Periodization Approach for Skill training and Conditioning
Periodization means changes that occur throughout training in the sets, reps, and other training variables. We have 4 main macrocycles we will discuss:
- The first macrocycle is the developmental phase. This is usually four months long. The focus in training here is developing skills, defining the parameters of physical performance, adjusting to the body composition changes, and improving any of the strengths and weaknesses. The intensity of training should be moderate. The use of certain foods and supplements should be looked at here.
- The second macrocycle is the preparation phase. This is usually three months of time. This macrocycle is right before the competitive season. The training focus should be on the final adjustments to be made in the body composition and honing the skills of the sport. The training intensity should be a moderate level and just not too high.
- The third macrocycle is known as the competition phase. This is going to be four months of time. The payoff occurs here from the hard work in training and nutrition. There is a focus in training on the improvement of skills and any physical performance factors that were lacking in the first few competitions.
- The fourth and final macrocycle is the recovery phase.

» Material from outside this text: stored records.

(* ===== verification/Rtx.v ===== *)
(** * Rtx: retransmissions

    [RtxSender] of [src/backend/src/rtp/rtx.rs]: the cache of sent packets and
    the sequence numbers of the retransmission streams. *)
From S2P Require Import Prelude Common Collections Bytes Srtp RtpHeader Packet.
Import RtpTypes.

Module Rtx.

Record RtxSender := mk {
  previously_sent_by_seqnum : TwoGenerationCache.t (Z * Z) Packet.t;
  next_outgoing_seqnum_by_ssrc : gmap Z Z
}.

#[global] Instance RtxSender_eta : Settable RtxSender := fun s =>
  mk (previously_sent_by_seqnum s) (next_outgoing_seqnum_by_ssrc s).

(** [now] is the [Instant::now()] of the constructor. *)
Definition new (limit now : Z) : RtxSender := mk (TwoGenerationCache.new limit now) ∅.

(** [entry(rtx_ssrc).or_insert(1)]: the value and the map with the entry. *)
Definition get_next_seqnum (self : RtxSender) (rtx_ssrc : Z) : Z * RtxSender :=
  match next_outgoing_seqnum_by_ssrc self !! rtx_ssrc with
  | Some seqnum => (seqnum, self)
  | None => (1, self <| next_outgoing_seqnum_by_ssrc ::= <[rtx_ssrc := 1]> |>)
  end.

Definition increment_seqnum (self : RtxSender) (rtx_ssrc : Z) : Z * RtxSender :=
  let '(seqnum, self) := get_next_seqnum self rtx_ssrc in
  (seqnum, self <| next_outgoing_seqnum_by_ssrc ::= <[rtx_ssrc := u64 (seqnum + 1)]> |>).

Definition remember_sent (self : RtxSender) (outgoing : Packet.t) (departed : Z) : RtxSender :=
  if negb (Packet.is_past_deadline outgoing departed) then
    self <| previously_sent_by_seqnum ::= fun c =>
              TwoGenerationCache.insert c (Packet.ssrc outgoing, u16 (Packet.seqnum outgoing))
                outgoing departed |>
  else self.

(** [None] keeps the sender (whose map may have gained the default entry) and
    does not run [get_tcc_seqnum]. *)
Definition resend_as_rtx {S} (self : RtxSender) (ssrc seqnum now : Z) (get_tcc_seqnum : S -> Z * S) (s : S)
    : Res unit (RtxSender * S * option Packet.t) :=
  let rtx_ssrc := to_rtx_ssrc ssrc in
  let '(rtx_seqnum, self) := get_next_seqnum self rtx_ssrc in
  match TwoGenerationCache.get (previously_sent_by_seqnum self) (ssrc, seqnum) with
  | None => Ok (self, s, None)
  | Some previously_sent =>
      if Packet.is_past_deadline previously_sent now
         && Packet.pending_retransmission previously_sent then Ok (self, s, None)
      else if Packet.pending_retransmission previously_sent then Ok (self, s, None)
      else if Packet.is_past_deadline previously_sent now then Ok (self, s, None)
      else
        let previously_sent := previously_sent <| Packet.pending_retransmission := true |> in
        let self := self <| previously_sent_by_seqnum ::= fun c =>
          TwoGenerationCache.update (fun p => p <| Packet.pending_retransmission := true |>) c
            (ssrc, seqnum) |> in
        rtx ← Packet.to_rtx previously_sent rtx_seqnum;
        let '(_, self) := increment_seqnum self rtx_ssrc in
        '(rtx, s) ← Packet.set_tcc_seqnum_in_header_if_present rtx get_tcc_seqnum s;
        Ok (self, s, Some rtx)
  end.

Definition PADDING_PAYLOAD : bytes := replicate 1136 0.

Definition send_padding (self : RtxSender) (rtx_ssrc tcc_seqnum : Z) : Res unit (RtxSender * Packet.t) :=
  let '(rtx_seqnum, self) := increment_seqnum self rtx_ssrc in
  p ← Packet.with_empty_tag PADDING_PAYLOAD_TYPE rtx_seqnum 0 rtx_ssrc (Some tcc_seqnum) None
        PADDING_PAYLOAD;
  Ok (self, p).

Definition remembered_packet_stats (self : RtxSender) : nat * nat :=
  fold_left (fun '(count, sum) kv => (S count, (sum + length (Packet.serialized kv.2))%nat))
    (TwoGenerationCache.iter (previously_sent_by_seqnum self)) (0, 0)%nat.

Definition mark_as_sent (self : RtxSender) (ssrc seqnum : Z) : RtxSender :=
  self <| previously_sent_by_seqnum ::= fun c =>
    TwoGenerationCache.update (fun p => p <| Packet.pending_retransmission := false |>) c
      (ssrc, seqnum) |>.

End Rtx.

(** * Theorems *)

Module RtxFacts.
Import Rtx.

Definition next (st : RtxSender) (ssrc : Z) : Z := default 1 (next_outgoing_seqnum_by_ssrc st !! ssrc).

Lemma get_next_spec st ssrc :
  (get_next_seqnum st ssrc).1 = next st ssrc /\
  (forall x, next (get_next_seqnum st ssrc).2 x = next st x) /\
  previously_sent_by_seqnum (get_next_seqnum st ssrc).2 = previously_sent_by_seqnum st.
Proof.
  unfold get_next_seqnum, next. destruct (next_outgoing_seqnum_by_ssrc st !! ssrc) eqn:E; simpl; [done|].
  split_and!; [done| |done]. intros x. destruct (decide (x = ssrc)) as [->|].
  - by rewrite lookup_insert_eq, E.
  - by rewrite lookup_insert_ne.
Qed.

Lemma increment_spec st ssrc :
  (increment_seqnum st ssrc).1 = next st ssrc /\
  (forall x, next (increment_seqnum st ssrc).2 x =
     if decide (x = ssrc) then u64 (next st ssrc + 1) else next st x) /\
  previously_sent_by_seqnum (increment_seqnum st ssrc).2 = previously_sent_by_seqnum st.
Proof.
  unfold increment_seqnum. destruct (get_next_spec st ssrc) as (E1 & E2 & E3).
  destruct (get_next_seqnum st ssrc) as [q st']. simpl in *. subst q. split_and!; [done| |done].
  intros x. unfold next at 1. simpl. case_decide as Hx.
  - subst x. by rewrite lookup_insert_eq.
  - rewrite lookup_insert_ne by done. apply E2.
Qed.

(** A packet that is already waiting to be retransmitted is not sent again
    until it is marked as sent. *)
Lemma update_get {K V} `{Countable K} (c : TwoGenerationCache.t K V) f k v :
  TwoGenerationCache.get c k = Some v ->
  TwoGenerationCache.get (TwoGenerationCache.update f c k) k = Some (f v).
Proof.
  unfold TwoGenerationCache.get, TwoGenerationCache.update. intros Hg.
  destruct (TwoGenerationCache.generation0 c !! k) eqn:E0; simpl.
  - injection Hg as <-. by rewrite lookup_insert_eq.
  - rewrite Hg. simpl. rewrite E0. by rewrite lookup_insert_eq.
Qed.

Lemma resend_twice st ssrc seqnum now now' {S} (get : S -> Z * S) s st' s' p :
  resend_as_rtx st ssrc seqnum now get s = Ok (st', s', Some p) ->
  exists st'', resend_as_rtx st' ssrc seqnum now' get s' = Ok (st'', s', None).
Proof.
  unfold resend_as_rtx at 1. destruct (get_next_spec st (to_rtx_ssrc ssrc)) as (E1 & E2 & E3).
  destruct (get_next_seqnum st (to_rtx_ssrc ssrc)) as [q st2]. simpl in *.
  destruct (TwoGenerationCache.get _ _) as [prev|] eqn:Eg; [|done].
  intros H. repeat (case_if_in H; [done|]).
  apply bind_Ok in H as (r & Hr & H).
  match type of H with context [increment_seqnum ?x ?k] =>
    destruct (increment_spec x k) as (_ & _ & F3); destruct (increment_seqnum x k) as [q' st3] end.
  simpl in F3. apply bind_Ok in H as ([r' s1] & Hr' & H). injection H as <- <- <-.
  unfold resend_as_rtx. destruct (get_next_spec st3 (to_rtx_ssrc ssrc)) as (_ & _ & G3).
  destruct (get_next_seqnum st3 (to_rtx_ssrc ssrc)) as [q'' st4]. simpl in G3.
  rewrite G3, F3. rewrite (update_get _ _ _ prev Eg). cbn [Packet.pending_retransmission set_field].
  rewrite andb_true_r. case_if; by eexists.
Qed.

End RtxFacts.

Module RtxProperties.
Import Rtx.

(** A packet that has been handed out for retransmission is not handed out
    again, at any later time, until it is marked as sent: a second request for
    it right after the first sends nothing. *)
Theorem rtx_pending_not_resent st ssrc seqnum now now' {S} (get : S -> Z * S) s st' s' p :
  resend_as_rtx st ssrc seqnum now get s = Ok (st', s', Some p) ->
  exists st'', resend_as_rtx st' ssrc seqnum now' get s' = Ok (st'', s', None).
Proof. apply RtxFacts.resend_twice. Qed.

Lemma rtx_pending_not_resent_witness :
  exists st st' p st'',
    resend_as_rtx st 1 7 20 (fun s : unit => (0, s)) tt = Ok (st', tt, Some p) /\
    resend_as_rtx st' 1 7 30 (fun s : unit => (0, s)) tt = Ok (st'', tt, None).
Proof.
  pose (pkt := match Packet.with_empty_tag (E:=unit) 108 7 0 1 None (Some 0) [1; 2] with
               | Ok p => Some p | _ => None end).
  pose (st := match pkt with Some p => remember_sent (new 100 0) p 10 | None => new 100 0 end).
  destruct (resend_as_rtx st 1 7 20 (fun s : unit => (0, s)) tt)
    as [[[st' []] [p|]]| |] eqn:E; [|vm_compute in E; discriminate E..].
  destruct (rtx_pending_not_resent st 1 7 20 30 _ tt st' tt p E) as [st'' E'].
  exists st, st', p, st''. split; assumption.
Defined.

End RtxProperties.
(* ===== verification/RtcpReports.v ===== *)
(** * RtcpReports: the statistics behind sender and receiver reports

    [RtcpReportSender] of [src/backend/src/rtp/rtcp.rs]: what an SSRC has
    received (losses, jitter, the last sender report) and sent, the estimate of
    the round-trip time, and the report written from them.  Instants and
    durations are nanoseconds. *)
From S2P Require Import Prelude Common Float Bytes Srtp RtpHeader Packet Rtcp.
Import Read Serialize RtpTypes.

Definition SEQNUM_GAP_THRESHOLD : Z := 500.
Definition FULL_SEQNUM_GAP_THRESHOLD : Z := 500.
Definition FULL_SEQNUM_ROLLOVER_THRESHOLD : Z := 150.
(** 11 seconds *)
Definition RTT_ESTIMATE_AGE_LIMIT : Z := Duration.from_secs 11.
Definition RTT_ESTIMATE_AGE_LIMIT_SECS_F64 : F64.t := F64.of_Z 11.
Definition NANOS_TO_DELAY_UNIT : Z := 15259.

Definition maybe_receive_stream_restart (seqnum max_seqnum : Z) : bool :=
  SEQNUM_GAP_THRESHOLD <? abs_diff seqnum max_seqnum.

Definition maybe_send_stream_restart (seqnum max_seqnum : Z) : bool :=
  FULL_SEQNUM_GAP_THRESHOLD <? abs_diff seqnum max_seqnum.

Definition maybe_stream_rollover (seqnum max_seqnum : Z) : bool :=
  let delta := abs_diff seqnum max_seqnum in
  (seqnum <? max_seqnum)
  && (umax 64 - delta <? max_seqnum)
  && (seqnum <? FULL_SEQNUM_ROLLOVER_THRESHOLD)
  && (umax 64 - max_seqnum <? FULL_SEQNUM_ROLLOVER_THRESHOLD).

Definition get_lsr (last_ntp_timestamp : Z) : Z :=
  u32 (Z.shiftr (Z.land last_ntp_timestamp 281474976645120) 16).

Definition calculate_dlsr (sr_last_received_time now : Z) : Z :=
  let units := Duration.saturating_duration_since now sr_last_received_time / NANOS_TO_DELAY_UNIT in
  if units <? 2 ^ 32 then units else 0.

Definition dlsr_to_duration (delay_since_sr : Z) : Z := u64 (delay_since_sr * NANOS_TO_DELAY_UNIT).

(** [i64::saturating_sub] and [u32::saturating_add_signed] *)
Definition i64_saturating_sub (a b : Z) : Z := Z.max (- 2 ^ 63) (Z.min (2 ^ 63 - 1) (a - b)).
Definition saturating_add_signed (a b : Z) : Z := Z.max 0 (Z.min (umax 32) (a + b)).

Module RtcpReportSender.

Record t := mk {
  max_seqnum : option Z;
  max_seqnum_in_last : option Z;
  cumulative_loss : Z;
  cumulative_loss_in_last : Z;
  last_receive_time : Z;
  last_rtp_timestamp : Z;
  jitter_q4 : Z;
  last_received_sender_info : option SenderInfo.t;
  last_sender_report_received_time : Z;
  sent_since_last_report : bool;
  packets_sent : Z;
  total_payload_bytes_sent : Z;
  max_sent_seqnum : option Z;
  last_sent_time : Z;
  last_sent_rtp_timestamp : Z;
  sent_sample_freq : Z;
  last_sender_report_sent_time : Z;
  last_sender_report_sent_time_ntp : Z;
  last_receiver_report_received_time : Z;
  last_receiver_report_dlsr : Z;
  rtt_estimate_ : option Z;
  rtt_estimate_last_updated : option Z
}.

#[global] Instance t_eta : Settable t := fun s =>
  mk (max_seqnum s) (max_seqnum_in_last s) (cumulative_loss s) (cumulative_loss_in_last s)
     (last_receive_time s) (last_rtp_timestamp s) (jitter_q4 s) (last_received_sender_info s)
     (last_sender_report_received_time s) (sent_since_last_report s) (packets_sent s)
     (total_payload_bytes_sent s) (max_sent_seqnum s) (last_sent_time s)
     (last_sent_rtp_timestamp s) (sent_sample_freq s) (last_sender_report_sent_time s)
     (last_sender_report_sent_time_ntp s) (last_receiver_report_received_time s)
     (last_receiver_report_dlsr s) (rtt_estimate_ s) (rtt_estimate_last_updated s).

Definition new (now : Z) : t :=
  mk None None 0 0 now 0 0 None now false 0 0 None now 0 90000 now 0 now 0 None None.

Definition remember_received_sender_report (self : t) (sender_report : SenderReport.t)
    (receive_time : Z) : t :=
  let info := SenderReport.sender_info sender_report in
  if match last_received_sender_info self with
     | Some last => SenderInfo.ntp_ts info <=? SenderInfo.ntp_ts last
     | None => false
     end
  then self
  else self <| last_sender_report_received_time := receive_time |>
            <| last_received_sender_info := Some info |>.

Definition update_rtt_estimate {E} (self : t) (new_rtt_estimate now : Z) : Res E t :=
  self ←
    match rtt_estimate_ self with
    | Some old_rtt_estimate =>
        let estimate_age :=
          Duration.saturating_duration_since now (last_receiver_report_received_time self) in
        let weight :=
          F64.div (Duration.as_secs_f64 (saturating_sub RTT_ESTIMATE_AGE_LIMIT estimate_age))
                  RTT_ESTIMATE_AGE_LIMIT_SECS_F64 in
        rtt ←
          Duration.from_secs_f64
            (F64.add (F64.mul weight (Duration.as_secs_f64 old_rtt_estimate))
                     (F64.mul (F64.sub F64.one weight) (Duration.as_secs_f64 new_rtt_estimate)));
        Ok (self <| rtt_estimate_ := Some rtt |>)
    | None => Ok (self <| rtt_estimate_ := Some new_rtt_estimate |>)
    end;
  Ok (self <| rtt_estimate_last_updated := Some now |>).

Definition remember_report_block {E} (self : t) (report_block : ReportBlock.t) (now : Z) : Res E t :=
  if (ReportBlock.delay_last_sender_report report_block =? 0)
     || (ReportBlock.last_sender_report report_block =? 0) then Ok self
  else if negb (ReportBlock.last_sender_report report_block
                =? get_lsr (last_sender_report_sent_time_ntp self)) then Ok self
  else if ReportBlock.delay_last_sender_report report_block <? last_receiver_report_dlsr self
  then Ok self
  else
    let delay := dlsr_to_duration (ReportBlock.delay_last_sender_report report_block) in
    let new_rtt_estimate :=
      saturating_sub (Duration.saturating_duration_since now (last_sender_report_sent_time self))
                     delay in
    self ← update_rtt_estimate self new_rtt_estimate now;
    Ok (self <| last_receiver_report_received_time := now |>
             <| last_receiver_report_dlsr := ReportBlock.delay_last_sender_report report_block |>).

This is usually only one month of time. The goal here will be to work on maintaining a level of fitness and flexibility. There is a focus on training for athletes to heal their injuries with therapy and nutrition.
Until now, society has not looked at the powers of the human mind so much. Some cultures put limits on people and restrict their potential mentally. We should use some techniques to perfect the mind and its ability to affect performance.
This has been practiced since the beginning of history. It is a technique to elevate your mental state above the conscious and to the unconscious. Meditation allows the athlete to open up and develop powerful mental techniques like visualization for helping to improve performance and health.
Here are some of the general guidelines for meditation:
- Plan meditation when you can relax and do not have any influence of stimulants like alcohol, some medication, or a meal recently.
- Find a place to stay that is quiet and away from distractions. Turn your phone off and make a comfortable and relaxing environment.
- Turn the lights down and sit down in your most comfortable position. If you want, meditate in the dark when you are lying down.
- You should clear your thoughts first, and then if you have trouble, try to repeat a word to yourself or focus on an object or picture in your mind. You want to be between consciousness and unconsciousness.
- Work up your session times of 30 minutes or more for the most benefits.
This technique uses mental imagery to picture yourself accomplishing some purpose. It is similar to that daydreaming, but it is more intense. Athletes should start by practicing in a meditation session.
You should begin your session of visualization by stating your purpose. After that, you must establish the setting and point of view before bringing on the players. Then, envision yourself accomplishing the thing you want to do.
Anchoring and Future Pacing
These are mental techniques relating to both meditation and visualization. Most people have this when they have the sensation of having a memory triggered through sight, sound, smell, or other stimuli.
Make sure to look through the banned substances and have a general idea of the rules enforced based on those.